Background information
- Also known as: MC Smooth, Needa S.
- Born: Lincoln Browder
- Origin: Dallas, Texas, U.S.
- Genres: R&B
- Occupation: singer
- Years active: 1980s–present

= Link (singer) =

American singer

Lincoln Browder (born October 12, 1964), better known by his stage name Link, is an American R&B singer from Dallas, Texas. He is best known for his 1998 single “Whatcha Gonna Do”.

==Career==

Browder sang in gospel choirs as a youngster and in a group in high school. Darrell Delite Allamby recruited him to sing in the R&B group Protege.

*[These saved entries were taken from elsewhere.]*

Lemma slice_constrained_witness :
  let tallies := mkArr [3%nat; 2%nat] (f64s [1; 2; 3; 4; 5; 6]%Z) in
  let idx := [("energy", [0; 1; 2]%Z); ("universe", [0; 1]%Z)] in
  let m : gmap string (option ndarray) := {["tallies" := Some tallies]} in
  let det := mkDetector "det" (Some idx) ∅ (Some m) true in
  let f : gmap string pyindex := {["universe" := IdxInt 1]} in
  f ≠ ∅ ∧ NoDup idx.*1
  ∧ ∃ ws, slice (λ a _, Ok a) det (Some f) "tallies" = Ok (tallies, ws).
Proof.
  intros tallies idx m det f.
  assert (Hf : f ≠ ∅) by (apply (bool_decide_unpack _); vm_compute; exact I).
  assert (Hnd : NoDup idx.*1) by (apply (bool_decide_unpack _); vm_compute; exact I).
  split; [exact Hf|]. split; [exact Hnd|].
  exact (slice_constrained (λ a _, Ok a) det f "tallies" m tallies idx
           eq_refl eq_refl eq_refl Hf eq_refl Hnd).
Defined.

(** ** Grids and indexes of a detector *)

Lemma inGridsAs_run (self : detector) (qty k : string) :
  first_upper qty = Ok k → _inGridsAs self qty = Ok (grids self !! k).
Proof.
  intros Hk. unfold _inGridsAs, _dimInGrids. rewrite Hk.
  destruct (grids self !! k) as [g|] eqn:E.
  - rewrite bool_decide_eq_true_2 by eauto. reflexivity.
  - rewrite bool_decide_eq_false_2 by (intros [g Hg]; discriminate Hg).
    reflexivity.
Qed.

(** Only the first letter of a quantity decides which grid it names, and
    its case does not matter; a quantity without letters raises. *)
Theorem inGridsAs_first_letter (self : detector) (qty qty' : string) :
  (first_upper qty = first_upper qty' →
   _inGridsAs self qty = _inGridsAs self qty')
  ∧ (∀ k, first_upper qty = Ok k → _inGridsAs self qty = Ok (grids self !! k))
  ∧ ∃ m, _inGridsAs self EmptyString = Err (IndexError m).
Proof.
  split; [|split].
  - intros E. unfold _inGridsAs, _dimInGrids. rewrite E. reflexivity.
  - intros k. apply inGridsAs_run.
  - eexists. reflexivity.
Qed.

Lemma inGridsAs_first_letter_witness :
  let g := mkGrid 3 [[0; 1; 1 # 2]; [1; 2; 3 # 2]] in
  let det := mkDetector "det" (Some []) {["E" := g]} None true in
  _inGridsAs det "energy" = Ok (Some g)
  ∧ _inGridsAs det "energy" = _inGridsAs det "E".
Proof.
  intros g det.
  destruct (inGridsAs_first_letter det "energy" "E") as (Hsame & Hrun & _).
  split; [rewrite (Hrun "E" eq_refl); reflexivity | apply Hsame; reflexivity].
Defined.

Lemma index_bins_None (idx : list (string * list Z)) (qty : string) :
  index_bins idx qty = None ↔ qty ∉ idx.*1.
Proof.
  induction idx as [|[k b] idx IH]; simpl.
  - split; [intros _ H; inversion H | reflexivity].
  - rewrite not_elem_of_cons. destruct (String.eqb k qty) eqn:E.
    + apply String.eqb_eq in E. split; [discriminate | intros [H _]; congruence].
    + apply String.eqb_neq in E. rewrite IH. split; [intros H; split; [congruence | exact H] | tauto].
Qed.

Lemma first_entries (n : nat) (rs : list (list Q)) :
  Forall (λ row, length row = S n) rs →
  length (omap head rs) = length rs
  ∧ ∀ i row, rs !! i = Some row → omap head rs !! i = row !! 0%nat.
Proof.
  induction 1 as [|row rs Hrow _ [IHl IHi]].
  - split; [reflexivity | intros i row H; inversion H].
  - destruct row as [|x row]; [discriminate Hrow|].
    change (omap head ((x :: row) :: rs)) with (x :: omap head rs).
    split; [simpl; rewrite IHl; reflexivity|].
    intros [|i] row' H.
    + inversion H; subst. reflexivity.
    + apply IHi. exact H.
Qed.

Lemma column0_proper (g : grid) :
  proper_grid g →
  ∃ lows, column0 g = Ok lows ∧ length lows = length (rows g)
    ∧ ∀ i row, rows g !! i = Some row → lows !! i = row !! 0%nat.
Proof.
  intros (Hwf & Hc & _). unfold column0.
  destruct (ncols g) as [|n] eqn:En; [lia|].
  exists (omap head (rows g)). split; [reflexivity|].
  unfold wf_grid in Hwf. rewrite En in Hwf.
  exact (first_entries n (rows g) Hwf).
Qed.

Lemma last_upper_proper (g : grid) :
  proper_grid g →
  ∃ row top, last (rows g) = Some row ∧ row !! 1%nat = Some top
             ∧ last_upper g = Ok top.
Proof.
  intros (Hwf & Hc & Hne). unfold last_upper.
  destruct (last (rows g)) as [row|] eqn:El.
  2: { apply last_None in El. contradiction. }
  assert (Hin : row ∈ rows g).
  { apply last_Some in El as [l' ->]. apply elem_of_app. right. left. }
  unfold wf_grid in Hwf. rewrite Forall_forall in Hwf. specialize (Hwf row Hin).
  destruct (row !! 1%nat) as [top|] eqn:Et.
  - exists row, top. auto.
  - apply lookup_ge_None in Et. lia.
Qed.

(** For a quantity that names a grid, [_getGrid] gives the lower bounds
    of all the bins followed by the upper bound of the last one, one more
    entry than the grid has bins; the indexes play no part. *)
Theorem getGrid_grid (self : detector) (qty k : string) (g : grid) :
  first_upper qty = Ok k → grids self !! k = Some g → proper_grid g →
  ∃ lows row top,
    _getGrid self qty = Ok (lows ++ [top])
    ∧ length (lows ++ [top]) = S (length (rows g))
    ∧ (∀ i row', rows g !! i = Some row' → lows !! i = row' !! 0%nat)
    ∧ last (rows g) = Some row ∧ row !! 1%nat = Some top.
Proof.
  intros Hk Hg Hp. unfold _getGrid. rewrite (inGridsAs_run self qty k Hk), Hg.
  destruct (column0_proper g Hp) as (lows & -> & Hlen & Hlows).
  destruct (last_upper_proper g Hp) as (row & top & Hlast & Htop & ->).
  exists lows, row, top. split; [reflexivity|]. split.
  - rewrite length_app. simpl. lia.
  - auto.
Qed.

Lemma getGrid_grid_witness :
  let g := mkGrid 3 [[0; 1; 1 # 2]; [1; 2; 3 # 2]] in
  let det := mkDetector "det" None {["E" := g]} None true in
  proper_grid g
  ∧ ∃ lows top, _getGrid det "energy" = Ok (lows ++ [top])
                ∧ length (lows ++ [top]) = 3%nat
                ∧ last (rows g) = Some [1; 2; 3 # 2].
Proof.
  intros g det.
  assert (Hp : proper_grid g).
  { split; [repeat constructor | split; [simpl; lia | discriminate]]. }
  split; [exact Hp|].
  destruct (getGrid_grid det "energy" "E" g eq_refl eq_refl Hp)
    as (lows & row & top & Hrun & Hlen & _).
  exists lows, top. split; [exact Hrun|]. split; [exact Hlen | reflexivity].
Defined.

(** For a quantity that names no grid, [_getGrid] gives the bins of the
    index of that name followed by their number, and raises a [KeyError]
    exactly when there is no such index. *)
Theorem getGrid_index (self : detector) (qty k : string)
    (idx : list (string * list Z)) :
  first_upper qty = Ok k → grids self !! k = None →
  indexes self = Some idx →
  (qty ∉ idx.*1 ↔ _getGrid self qty = Err (no_index_error qty idx))
  ∧ (∀ bins, index_bins idx qty = Some bins →
       _getGrid self qty
       = Ok (map inject_Z bins ++ [inject_Z (Z.of_nat (length bins))])).
Proof.
  intros Hk Hg Hidx. unfold _getGrid.
  rewrite (inGridsAs_run self qty k Hk), Hg, Hidx.
  destruct (index_bins idx qty) as [bins|] eqn:E.
  - split.
    + split; [|discriminate]. intros Hn. apply index_bins_None in Hn. congruence.
    + intros b Hb. inversion Hb. reflexivity.
  - split.
    + split; [reflexivity|]. intros _. apply index_bins_None. exact E.
    + intros b Hb. discriminate Hb.
Qed.

Lemma getGrid_index_witness :
  let idx := [("universe", [0; 1; 2]%Z)] in
  let det := mkDetector "det" (Some idx) ∅ None true in
  _getGrid det "universe" = Ok [0; 1; 2; 3]
  ∧ _getGrid det "reaction" = Err (no_index_error "reaction" idx).
Proof.
  intros idx det.
  destruct (getGrid_index det "universe" "U" idx eq_refl eq_refl eq_refl) as [_ H1].
  destruct (getGrid_index det "reaction" "R" idx eq_refl eq_refl eq_refl) as [H2 _].
  split.
  - rewrite (H1 _ eq_refl). reflexivity.
  - apply H2. simpl. intros Hin.
    apply list_elem_of_singleton in Hin. discriminate Hin.
Defined.

(** Where [_getPlotXData] labels the axis with the quantity, its x data
    are what [_getGrid] gives for that quantity without the last entry;
    and where [_getGrid] raises for want of an index, [_getPlotXData]
    falls back on the bin numbers. *)
Theorem getPlotXData_getGrid (self : detector) (qty : string)
    (idx : list (string * list Z)) (ydata : ndarray) (n : nat) :
  qty ≠ EmptyString →
  (∀ k g, grids self !! k = Some g → proper_grid g) →
  indexes self = Some idx → arr_len ydata = Ok n →
  (∃ xs top, _getPlotXData self (Some qty) ydata = Ok (xs, qty)
             ∧ _getGrid self qty = Ok (xs ++ [top]))
  ∨ (_getPlotXData self (Some qty) ydata = Ok (arange n, "Bin Index")
     ∧ _getGrid self qty = Err (no_index_error qty idx)).
Proof.
  intros Hne Hgrids Hidx Hlen.
  destruct qty as [|c r]; [congruence|].
  unfold _getPlotXData, _getGrid.
  rewrite Hlen, (inGridsAs_run self (String c r) _ eq_refl), Hidx.
  destruct (grids self !! String (char_upper c) EmptyString) as [g|] eqn:Eg.
  - left. pose proof (Hgrids _ _ Eg) as Hp.
    destruct (column0_proper g Hp) as (lows & -> & _).
    destruct (last_upper_proper g Hp) as (row & top & _ & _ & ->).
    exists lows, top. split; reflexivity.
  - destruct (index_bins idx (String c r)) as [bins|] eqn:E.
    + left. eexists _, _. split; reflexivity.
    + right. split; reflexivity.
Qed.

Lemma getPlotXData_getGrid_witness :
  let idx := [("universe", [0; 1; 2]%Z)] in
  let det := mkDetector "det" (Some idx) ∅ None true in
  let ydata := mkArr [4%nat; 1%nat] (f64s [1; 2; 3; 4]%Z) in
  _getPlotXData det (Some "reaction") ydata = Ok (arange 4, "Bin Index")
  ∧ ∃ xs top, _getPlotXData det (Some "universe") ydata = Ok (xs, "universe")
              ∧ _getGrid det "universe" = Ok (xs ++ [top]).
Proof.
  intros idx det ydata.
  assert (Hg : ∀ k g, grids det !! k = Some g → proper_grid g).
  { intros k g H. simpl in H. rewrite lookup_empty in H. discriminate H. }
  split.
  - destruct (getPlotXData_getGrid det "reaction" idx ydata 4
                ltac:(discriminate) Hg eq_refl eq_refl)
      as [(xs & top & _ & H) | [H _]]; [discriminate H | exact H].
  - destruct (getPlotXData_getGrid det "universe" idx ydata 4
                ltac:(discriminate) Hg eq_refl eq_refl)
      as [(xs & top & H & H') | [_ H]]; [|discriminate H].
    exists xs, top. split; assumption.
Defined.
(** * testid-manager: identifiers in test titles (add / clean / compare)

    A shallow embedding of the identifier lifecycle engine of the
    repository: seed parsing, the anchored title matchers, the scan and
    rewrite visitors over a parsed syntax tree, allocation of fresh
    identifiers and the three command drivers.

    Modelling premises, fixed once for the whole development:
    - a JavaScript string is a [string] of 8-bit code units (Latin-1);
    - a JavaScript number holding an identifier's numeric part is an [N]
      (the sources only add small integers to it; values stay far below
      2^53 in any realistic run);
    - the parser and the printer are external: a file is its parsed tree,
      and writing a file stores the mutated tree. *)

From Stdlib Require Import String Ascii NArith ZArith DecimalString DecimalN.
From stdpp Require Import gmap strings list sorting.

#[local] Arguments String.append !_ _ / : simpl nomatch.

(** ** JavaScript string primitives *)

Module Js.

(** [\d] *)
Definition is_digit (c : ascii) : bool :=
  let n := N_of_ascii c in ((48 <=? n) && (n <=? 57))%N.

(** [[A-Za-z]] *)
Definition is_alpha (c : ascii) : bool :=
  let n := N_of_ascii c in
  (((65 <=? n) && (n <=? 90)) || ((97 <=? n) && (n <=? 122)))%N.

(** Line terminators: the characters [.] does not match. *)
Definition is_line_terminator (c : ascii) : bool :=
  let n := N_of_ascii c in ((n =? 10) || (n =? 13))%N.

(** [.] *)
Definition is_dot (c : ascii) : bool := negb (is_line_terminator c).

(** [\s], which is also the set of characters [trim] removes:
    TAB, LF, VT, FF, CR, space and the no-break space. *)
Definition is_space (c : ascii) : bool :=
  let n := N_of_ascii c in
  (((9 <=? n) && (n <=? 13)) || (n =? 32) || (n =? 160))%N.

Fixpoint all_chars (p : ascii -> bool) (s : string) : bool :=
  match s with
  | "" => true
  | String c s' => p c && all_chars p s'
  end.

Fixpoint drop_while (p : ascii -> bool) (s : string) : string :=
  match s with
  | "" => ""
  | String c s' => if p c then drop_while p s' else s
  end.

Fixpoint rev_string (s : string) : string :=
  match s with
  | "" => ""
  | String c s' => rev_string s' +:+ String c ""
  end.

Definition trimStart (s : string) : string := drop_while is_space s.
Definition trimEnd (s : string) : string :=
  rev_string (drop_while is_space (rev_string s)).

(** [String.prototype.trim] *)
Definition trim (s : string) : string := trimEnd (trimStart s).

Fixpoint repeat_char (c : ascii) (n : nat) : string :=
  match n with
  | O => ""
  | S n' => String c (repeat_char c n')
  end.

(** [s.padStart(w, '0')] *)
Definition padStart (s : string) (w : nat) (c : ascii) : string :=
  repeat_char c (w - String.length s) +:+ s.

(** [n.toString()] for a non-negative integer *)
Definition toString (n : N) : string :=
  NilZero.string_of_uint (N.to_uint n).

Definition digit_val (c : ascii) : N := (N_of_ascii c - 48)%N.

Fixpoint digits_value (s : string) (acc : N) : N :=
  match s with
  | "" => acc
  | String c s' => digits_value s' (acc * 10 + digit_val c)%N
  end.

Fixpoint take_while (p : ascii -> bool) (s : string) : string :=
  match s with
  | "" => ""
  | String c s' => if p c then String c (take_while p s') else ""
  end.

(** [parseInt(s, 10)] on a string that starts with its digits: the value
    of the leading digit run, [None] (NaN) when there is none. *)
Definition parseInt (s : string) : option N :=
  match take_while is_digit s with
  | "" => None
  | ds => Some (digits_value ds 0)
  end.

(** A falsy string is the empty one. *)
Definition truthy_string (s : string) : bool :=
  negb (String.eqb s "").

End Js.

(** ** Regular expressions

    The seven patterns of the sources are all anchored at the start of
    the subject and use only: literal text, one character class under a
    greedy or lazy star, a greedy plus, an exact count, capture groups,
    concatenation and the end anchor. The matcher below is the
    backtracking matcher restricted to that fragment: it lists every way
    the pattern can match a prefix of the subject, in the order in which
    a backtracking engine tries them, so that the engine's answer is the
    head of the list. *)

Module Regex.

Inductive regex : Type :=
| Lit (s : string)                    (* literal text *)
| Star (p : ascii -> bool)            (* [c*], greedy *)
| LazyStar (p : ascii -> bool)        (* [c*?] *)
| Plus (p : ascii -> bool)            (* [c+], greedy *)
| Count (p : ascii -> bool) (n : nat) (* [c{n}] *)
| Group (r : regex)                   (* [( r )] *)
| Cat (r1 r2 : regex)
| Eos.                                (* [$] *)

(** One way of matching: the text consumed, the text left, and the
    captures of the groups closed so far, in group order. *)
Record attempt : Type := Attempt {
  consumed : string;
  rest : string;
  captures : list string
}.

Definition cons_char (c : ascii) (a : attempt) : attempt :=
  Attempt (String c (consumed a)) (rest a) (captures a).

Fixpoint strip_literal (l s : string) : option string :=
  match l, s with
  | "", _ => Some s
  | String a l', String b s' =>
      if Ascii.eqb a b then strip_literal l' s' else None
  | String _ _, "" => None
  end.

Fixpoint star_greedy (p : ascii -> bool) (s : string) : list attempt :=
  match s with
  | String c s' =>
      if p c then (cons_char c <$> star_greedy p s') ++ [Attempt "" s []]
      else [Attempt "" s []]
  | "" => [Attempt "" "" []]
  end.

Fixpoint star_lazy (p : ascii -> bool) (s : string) : list attempt :=
  match s with
  | String c s' =>
      if p c then Attempt "" s [] :: (cons_char c <$> star_lazy p s')
      else [Attempt "" s []]
  | "" => [Attempt "" "" []]
  end.

Fixpoint count_exact (p : ascii -> bool) (n : nat) (s : string)
  : list attempt :=
  match n with
  | O => [Attempt "" s []]
  | S n' =>
      match s with
      | String c s' =>
          if p c then cons_char c <$> count_exact p n' s' else []
      | "" => []
      end
  end.

Fixpoint attempts (r : regex) (s : string) : list attempt :=
  match r with
  | Lit l =>
      match strip_literal l s with
      | Some s' => [Attempt l s' []]
      | None => []
      end
  | Star p => star_greedy p s
  | LazyStar p => star_lazy p s
  | Plus p =>
      match s with
      | String c s' =>
          if p c then cons_char c <$> star_greedy p s' else []
      | "" => []
      end
  | Count p n => count_exact p n s
  | Group r =>
      (fun a => Attempt (consumed a) (rest a) (captures a ++ [consumed a]))
        <$> attempts r s
  | Cat r1 r2 =>
      a1 ← attempts r1 s;
      (fun a2 => Attempt (consumed a1 +:+ consumed a2) (rest a2)
                         (captures a1 ++ captures a2))
        <$> attempts r2 (rest a1)
  | Eos =>
      match s with
      | "" => [Attempt "" "" []]
      | _ => []
      end
  end.

(** [subject.match(/^r/)]: the first successful attempt, if any. *)
Definition exec (r : regex) (s : string) : option attempt :=
  head (attempts r s).

(** [r.test(subject)] *)
Definition test (r : regex) (s : string) : bool :=
  match exec r s with Some _ => true | None => false end.

(** [subject.replace(/^r/, '')]: the subject without the matched prefix,
    the subject itself when the pattern does not match. *)
Definition replace_empty (r : regex) (s : string) : string :=
  match exec r s with Some a => rest a | None => s end.

(** The [i]-th capture, [match[i]] for [i >= 1]. *)
Definition capture (a : attempt) (i : nat) : string :=
  default "" (captures a !! (i - 1)).

End Regex.

(** ** Syntax trees

    The sources parse with Babel (plugins jsx and typescript), which
    yields [StringLiteral] nodes for string literals and
    [TemplateLiteral] nodes carrying [quasis] and [expressions] and no
    [value] field. Only the node kinds the visitors inspect are told
    apart; every other kind is an [OtherNode] with its children in
    traversal order. *)

#[warnings="-register-all"]
Inductive node : Type :=
| Identifier (name : string)
| MemberExpression (object property : node)
| CallExpression (callee : node) (arguments : list node)
| StringLiteral (value : string)
| TemplateLiteral (quasis : list string) (expressions : list node)
| NumericLiteral (value : N)
| OtherNode (children : list node).

(** The store of files: a path is bound to the tree its text parses to.
    A path without a binding stands for a file that cannot be read or
    parsed: reading it throws. *)
Abbreviation filesystem := (gmap string node).

Inductive result (A : Type) : Type :=
| Ok (a : A)
| Throw (msg : string).
Arguments Ok {A} a.
Arguments Throw {A} msg.

Definition readAndParse (fs : filesystem) (filePath : string) : result node :=
  match fs !! filePath with
  | Some ast => Ok ast
  | None => Throw ("cannot read or parse " +:+ filePath)
  end.

(** [this.traverse(path)] over a list of children, threading the
    visitor's state from one child to the next. *)
Definition traverse_list {S : Type} (visit : node -> S -> node * S)
  : list node -> S -> list node * S :=
  fix go (l : list node) (st : S) : list node * S :=
    match l with
    | [] => ([], st)
    | x :: l' =>
        let '(x', st1) := visit x st in
        let '(l'', st2) := go l' st1 in
        (x' :: l'', st2)
    end.

(** [firstArg.quasis[0].value.raw]; the parser yields one more quasi
    than there are expressions, so the list is never empty. *)
Definition first_quasi (quasis : list string) : string :=
  default "" (head quasis).

(** The name a call resolves to when the callee is a plain identifier or
    a member access whose property is an identifier. *)
Definition calleeName (callee : node) : option string :=
  match callee with
  | Identifier name => Some name
  | MemberExpression _ (Identifier name) => Some name
  | _ => None
  end.

Definition is_it_or_test (name : option string) : bool :=
  match name with
  | Some n => String.eqb n "it" || String.eqb n "test"
  | None => false
  end.
(** ** Frequencies just above the threshold

    Above 1000 * 2^-32 Hz the quotient is at most [2 ^ 32 - 2 ^ 9], which
    leaves room for the rounding: the rounded quotient stays below 2^32. *)

Lemma shr_fexp_below_top (m e : Z) (l : location) (K : Z) :
  2 ^ 23 <= m -> -125 <= K -> below_top m e K ->
  lt_pow (shr_m (fst (shr_fexp 24 128 m e l)) + 1) (snd (shr_fexp 24 128 m e l)) K.
Proof.
  intros Hm HK [Hj Hb]. unfold shr_fexp, shr.
  change (2 ^ 23) with 8388608 in *.
  destruct m as [| p | p]; try lia.
  cbn [Zdigits2].
  pose proof (digits2_pos_bounds p) as Hd.
  set (d := Zpos (digits2_pos p)) in *.
  assert (Hd0 : 0 < d) by (unfold d; lia).
  assert (Hm0 : shr_m (shr_record_of_loc (Zpos p) l) = Zpos p).
  { destruct l as [| []]; reflexivity. }
  assert (Hsame : lt_pow (Zpos p + 1) e K).
  { unfold lt_pow. split; [| lia].
    replace (K - e) with (23 + (K - 23 - e)) by lia.
    rewrite Z.pow_add_r by lia. change (2 ^ 23) with 8388608.
    pose proof (pow2_pos (K - 23 - e) Hj) as HP.
    set (P := 2 ^ (K - 23 - e)) in *.
    assert (HP2 : 2 <= P) by nia.
    lia. }
  destruct (fexp 24 128 (d + e) - e) as [| n | n] eqn:En; cbn [fst snd].
  - rewrite Hm0. exact Hsame.
  - rewrite iter_shr_1_m by (rewrite Hm0; lia). rewrite Hm0.
    unfold fexp, emin in En.
    assert (Hdj : d <= 23 + (K - 23 - e)).
    { destruct (Z_le_gt_dec d (23 + (K - 23 - e))) as [H | H]; [exact H | exfalso].
      assert (H1 : 2 ^ (23 + (K - 23 - e)) <= 2 ^ (d - 1)).
      { apply Z.pow_le_mono_r; lia. }
      rewrite Z.pow_add_r in H1 by lia. change (2 ^ 23) with 8388608 in H1.
      pose proof (pow2_pos (K - 23 - e) Hj). lia. }
    assert (Hj' : 1 <= K - 23 - (e + Zpos n)) by lia.
    pose proof (pow2_pos (Zpos n) ltac:(lia)) as Hpn.
    assert (Hsplit : 2 ^ (K - 23 - e) = 2 ^ Zpos n * 2 ^ (K - 23 - (e + Zpos n))).
    { rewrite <- Z.pow_add_r by lia. f_equal. lia. }
    assert (Hq : Zpos p / 2 ^ Zpos n <= 8388607 * 2 ^ (K - 23 - (e + Zpos n))).
    { apply Z.div_le_upper_bound; [exact Hpn |]. rewrite Hsplit in Hb. lia. }
    assert (HQ2 : 2 ^ 1 <= 2 ^ (K - 23 - (e + Zpos n))).
    { apply Z.pow_le_mono_r; lia. }
    change (2 ^ 1) with 2 in HQ2.
    unfold lt_pow. split; [| lia].
    replace (K - (e + Zpos n)) with (23 + (K - 23 - (e + Zpos n))) by lia.
    rewrite Z.pow_add_r by lia. change (2 ^ 23) with 8388608.
    lia.
  - rewrite Hm0. exact Hsame.
Qed.

Lemma binary_round_aux_below_top (m e : Z) (l : location) (K : Z) :
  ge_one m e -> 2 ^ 23 <= m -> below_top m e K -> -125 <= K <= 104 ->
  exists m' e', binary_round_aux 24 128 false m e l = S754_finite false m' e' /\
                ge_one (Zpos m') e' /\ lt_pow (Zpos m') e' K.
Proof.
  intros G Hm T HK. unfold binary_round_aux.
  pose proof (shr_fexp_ge_one m e l G) as G1.
  pose proof (shr_fexp_below_top m e l K Hm (proj1 HK) T) as L1.
  destruct (shr_fexp 24 128 m e l) as [mrs1 e1]. cbn [fst snd] in G1, L1.
  pose proof (ge_one_mono _ _ _
                (round_nearest_even_ge (shr_m mrs1) (loc_of_shr_record mrs1)) G1) as G2.
  assert (L2 : lt_pow (round_nearest_even (shr_m mrs1) (loc_of_shr_record mrs1)) e1 K).
  { destruct L1 as [L1a L1b]. split; [| exact L1b].
    pose proof (round_nearest_even_le (shr_m mrs1) (loc_of_shr_record mrs1)). lia. }
  pose proof (shr_fexp_ge_one _ _ loc_Exact G2) as G3.
  pose proof (proj1 (shr_fexp_pow _ e1 loc_Exact K (proj1 G2) ltac:(lia)) L2) as L3.
  destruct (shr_fexp 24 128 (round_nearest_even (shr_m mrs1) (loc_of_shr_record mrs1))
              e1 loc_Exact) as [mrs2 e2].
  cbn [fst snd] in G3, L3.
  destruct (shr_m mrs2) as [| p | p]; try (destruct G3; lia).
  assert (He2 : (e2 <=? 128 - 24) = true).
  { apply Z.leb_le. destruct L3 as [_ L3]. lia. }
  rewrite He2. exists p, e2. split; [reflexivity | split; [exact G3 | exact L3]].
Qed.
Lemma stopped_forever (sched : list action) (s s' : GDns) :
  worker s = Stopped → mutex s = true → run sched s = Some s' →
  worker s' = Stopped ∧ mutex s' = true ∧ trace s' = trace s.
Proof.
  revert s. induction sched as [|a sched IH]; intros s Hw Hm; simpl.
  - by intros [= <-].
  - destruct (step a s) as [s1|] eqn:Hstep; simpl; [|done].
    intros Hrun.
    assert (worker s1 = Stopped ∧ mutex s1 = true ∧ trace s1 = trace s)
      as (Hw1 & Hm1 & Ht1).
    { destruct a as [addr|b|env]; simpl in Hstep.
      - unfold dns_resolver in Hstep. by rewrite Hm in Hstep.
      - by injection Hstep as <-.
      - unfold dns_worker_step in Hstep. by rewrite Hw in Hstep. }
    destruct (IH _ Hw1 Hm1 Hrun) as (? & ? & ?). split; [|split]; congruence.
Qed.


(** ** The worker: claims *)

(** C4.  When the worker takes the mutex again after [reverse_ip] has
    returned and finds [active_gdns] cleared, it drops the outcome, a
    resolved host name included: nothing is added to the trace, so no put
    reaches the hostname store.  The worker leaves its loop, has no
    further step, and whatever the other threads do afterwards it stays
    stopped and the trace stays as it was. *)
Theorem shutdown_discards_outcome (env : Netdb) (s : GDns)
    (ip : option Z) (host : option string) :
  worker s = Publishing ip host → mutex s = false → active_gdns s = false →
  ∃ s', dns_worker_step env s = Some s' ∧
        worker s' = Stopped ∧ trace s' = trace s ∧
        (∀ env', dns_worker_step env' s' = None) ∧
        ∀ sched s'', run sched s' = Some s'' →
                     worker s'' = Stopped ∧ trace s'' = trace s.
Proof.
  intros Hw Hm Ha.
  eexists. split.
  { unfold dns_worker_step. rewrite Hw, Hm, Ha. simpl. reflexivity. }
  simpl. split; [done|]. split; [done|]. split.
  - intros env'. done.
  - intros sched s'' Hrun.
    apply stopped_forever in Hrun as (? & ? & ?); done.
Qed.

After writing the hit "My Body" for the R&B supergroup LSG, Link was offered his own recording contract with Relativity Records. His 1998 debut album, Sex Down, spawned one Top 40 hit single in the US, "Whatcha Gonna Do?" (#23 Billboard Hot 100, #15 US Billboard R&B). The track peaked at #48 in the UK Singles Chart in November 1998. In addition a second charting single was issued, "I Don't Wanna See," which reached #43 on the US R&B chart and #25 on the Hot Singles Sales chart.

Link also wrote songs for Silk, Tony Thompson, Tamar Braxton, K-Ci & JoJo and Gerald Levert.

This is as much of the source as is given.